» **EXERCISE GOAL**:
Your answer must contain each line of the listing in which "document" appears, copied in full.

» **DATA EXCERPTS**:
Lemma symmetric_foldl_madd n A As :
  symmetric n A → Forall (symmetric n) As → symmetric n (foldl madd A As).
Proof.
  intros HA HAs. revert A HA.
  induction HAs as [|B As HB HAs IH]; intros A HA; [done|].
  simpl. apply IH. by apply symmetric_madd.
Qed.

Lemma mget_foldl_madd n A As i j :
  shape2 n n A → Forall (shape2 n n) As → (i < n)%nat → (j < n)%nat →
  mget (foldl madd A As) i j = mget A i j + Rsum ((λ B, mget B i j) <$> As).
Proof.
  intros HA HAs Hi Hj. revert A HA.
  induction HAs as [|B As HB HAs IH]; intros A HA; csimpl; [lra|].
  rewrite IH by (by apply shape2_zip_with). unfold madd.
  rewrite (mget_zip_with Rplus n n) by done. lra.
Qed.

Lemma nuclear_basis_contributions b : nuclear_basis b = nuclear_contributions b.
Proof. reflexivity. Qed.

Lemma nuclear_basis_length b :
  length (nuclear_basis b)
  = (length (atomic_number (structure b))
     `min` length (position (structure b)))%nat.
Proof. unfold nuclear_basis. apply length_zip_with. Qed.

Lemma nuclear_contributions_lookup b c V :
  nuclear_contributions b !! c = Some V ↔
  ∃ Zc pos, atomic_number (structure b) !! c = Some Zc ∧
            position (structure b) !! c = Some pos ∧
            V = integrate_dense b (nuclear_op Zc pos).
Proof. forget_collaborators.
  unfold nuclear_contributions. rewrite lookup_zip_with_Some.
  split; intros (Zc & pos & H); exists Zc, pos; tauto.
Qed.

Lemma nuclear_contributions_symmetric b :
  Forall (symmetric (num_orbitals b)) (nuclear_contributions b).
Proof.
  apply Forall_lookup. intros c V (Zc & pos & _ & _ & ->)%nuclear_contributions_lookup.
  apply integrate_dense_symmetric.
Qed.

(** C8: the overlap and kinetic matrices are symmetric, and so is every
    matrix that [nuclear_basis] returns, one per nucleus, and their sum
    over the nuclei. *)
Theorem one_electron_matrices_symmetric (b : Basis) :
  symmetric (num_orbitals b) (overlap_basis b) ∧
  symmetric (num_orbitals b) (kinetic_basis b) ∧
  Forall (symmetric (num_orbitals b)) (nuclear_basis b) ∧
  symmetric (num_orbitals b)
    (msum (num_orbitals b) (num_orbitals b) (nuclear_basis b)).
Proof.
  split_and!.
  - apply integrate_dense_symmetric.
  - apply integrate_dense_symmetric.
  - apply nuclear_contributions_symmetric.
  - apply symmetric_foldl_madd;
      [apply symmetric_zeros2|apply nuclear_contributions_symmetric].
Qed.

* * *

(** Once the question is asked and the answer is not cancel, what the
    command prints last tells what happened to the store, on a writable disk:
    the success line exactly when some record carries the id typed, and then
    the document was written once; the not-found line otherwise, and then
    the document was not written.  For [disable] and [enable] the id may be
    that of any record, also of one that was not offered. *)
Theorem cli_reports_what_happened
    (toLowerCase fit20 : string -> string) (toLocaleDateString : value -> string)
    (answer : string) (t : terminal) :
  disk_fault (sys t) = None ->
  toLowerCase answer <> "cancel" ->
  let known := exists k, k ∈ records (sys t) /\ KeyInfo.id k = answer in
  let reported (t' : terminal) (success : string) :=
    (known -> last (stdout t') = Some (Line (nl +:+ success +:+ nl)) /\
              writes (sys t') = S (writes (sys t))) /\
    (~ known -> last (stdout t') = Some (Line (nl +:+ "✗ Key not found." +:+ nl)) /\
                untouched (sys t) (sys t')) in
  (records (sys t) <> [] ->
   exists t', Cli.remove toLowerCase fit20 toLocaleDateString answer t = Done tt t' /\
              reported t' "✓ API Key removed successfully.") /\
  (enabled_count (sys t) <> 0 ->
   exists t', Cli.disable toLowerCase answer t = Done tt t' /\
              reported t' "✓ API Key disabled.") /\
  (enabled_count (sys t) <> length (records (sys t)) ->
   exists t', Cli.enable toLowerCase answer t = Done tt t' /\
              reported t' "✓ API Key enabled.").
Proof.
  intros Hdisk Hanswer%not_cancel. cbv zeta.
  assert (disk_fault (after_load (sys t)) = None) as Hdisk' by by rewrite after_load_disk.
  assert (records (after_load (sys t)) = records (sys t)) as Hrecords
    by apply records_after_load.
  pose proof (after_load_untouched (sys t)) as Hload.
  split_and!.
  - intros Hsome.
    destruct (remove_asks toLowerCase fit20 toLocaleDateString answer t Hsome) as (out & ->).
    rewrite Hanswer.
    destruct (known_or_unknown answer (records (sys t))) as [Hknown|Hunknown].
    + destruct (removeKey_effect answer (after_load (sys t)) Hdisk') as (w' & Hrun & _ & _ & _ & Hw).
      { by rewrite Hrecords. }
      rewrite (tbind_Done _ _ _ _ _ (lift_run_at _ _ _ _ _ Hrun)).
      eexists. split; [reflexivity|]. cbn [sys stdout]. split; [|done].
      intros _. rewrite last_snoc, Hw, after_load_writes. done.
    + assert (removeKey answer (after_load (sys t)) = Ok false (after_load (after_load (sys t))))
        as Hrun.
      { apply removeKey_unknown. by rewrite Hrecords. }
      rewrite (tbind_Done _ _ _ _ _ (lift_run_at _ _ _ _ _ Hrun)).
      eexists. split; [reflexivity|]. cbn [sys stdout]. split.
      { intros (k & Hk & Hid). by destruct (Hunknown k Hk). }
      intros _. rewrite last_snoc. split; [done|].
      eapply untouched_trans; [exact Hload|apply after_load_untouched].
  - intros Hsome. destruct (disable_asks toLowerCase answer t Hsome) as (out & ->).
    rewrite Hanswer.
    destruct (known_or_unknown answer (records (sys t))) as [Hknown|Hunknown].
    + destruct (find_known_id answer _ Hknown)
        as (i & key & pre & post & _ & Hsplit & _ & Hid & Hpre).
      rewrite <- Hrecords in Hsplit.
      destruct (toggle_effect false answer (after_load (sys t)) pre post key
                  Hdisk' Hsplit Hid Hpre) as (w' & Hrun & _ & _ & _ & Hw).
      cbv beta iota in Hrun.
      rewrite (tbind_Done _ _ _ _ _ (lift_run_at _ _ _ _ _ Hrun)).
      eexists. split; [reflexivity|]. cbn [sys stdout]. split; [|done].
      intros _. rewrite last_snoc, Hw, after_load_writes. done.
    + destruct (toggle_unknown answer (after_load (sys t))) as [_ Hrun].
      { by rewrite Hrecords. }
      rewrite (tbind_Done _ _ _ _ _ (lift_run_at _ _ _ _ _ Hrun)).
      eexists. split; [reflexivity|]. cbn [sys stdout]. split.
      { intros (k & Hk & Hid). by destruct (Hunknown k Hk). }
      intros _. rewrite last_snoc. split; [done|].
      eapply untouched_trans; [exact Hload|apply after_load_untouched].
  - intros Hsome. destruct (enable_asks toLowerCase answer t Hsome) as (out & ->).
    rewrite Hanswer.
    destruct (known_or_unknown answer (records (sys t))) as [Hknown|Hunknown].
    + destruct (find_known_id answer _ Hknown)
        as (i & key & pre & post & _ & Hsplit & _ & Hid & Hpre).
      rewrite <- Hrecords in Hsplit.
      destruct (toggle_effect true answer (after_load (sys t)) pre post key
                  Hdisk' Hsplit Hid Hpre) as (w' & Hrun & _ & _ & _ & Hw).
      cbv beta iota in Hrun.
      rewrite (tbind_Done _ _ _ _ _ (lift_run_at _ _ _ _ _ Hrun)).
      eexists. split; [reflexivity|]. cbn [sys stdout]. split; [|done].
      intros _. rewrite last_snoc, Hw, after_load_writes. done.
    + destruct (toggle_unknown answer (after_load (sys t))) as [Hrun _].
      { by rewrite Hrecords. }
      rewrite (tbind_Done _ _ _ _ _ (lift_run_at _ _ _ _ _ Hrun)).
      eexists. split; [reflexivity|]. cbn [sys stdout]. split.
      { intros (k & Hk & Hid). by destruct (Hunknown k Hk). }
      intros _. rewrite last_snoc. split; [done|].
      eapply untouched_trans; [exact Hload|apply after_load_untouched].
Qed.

» **WRITTEN SOLUTION**:
    the document was written once; the not-found line otherwise, and then
    the document was not written.  For [disable] and [enable] the id may be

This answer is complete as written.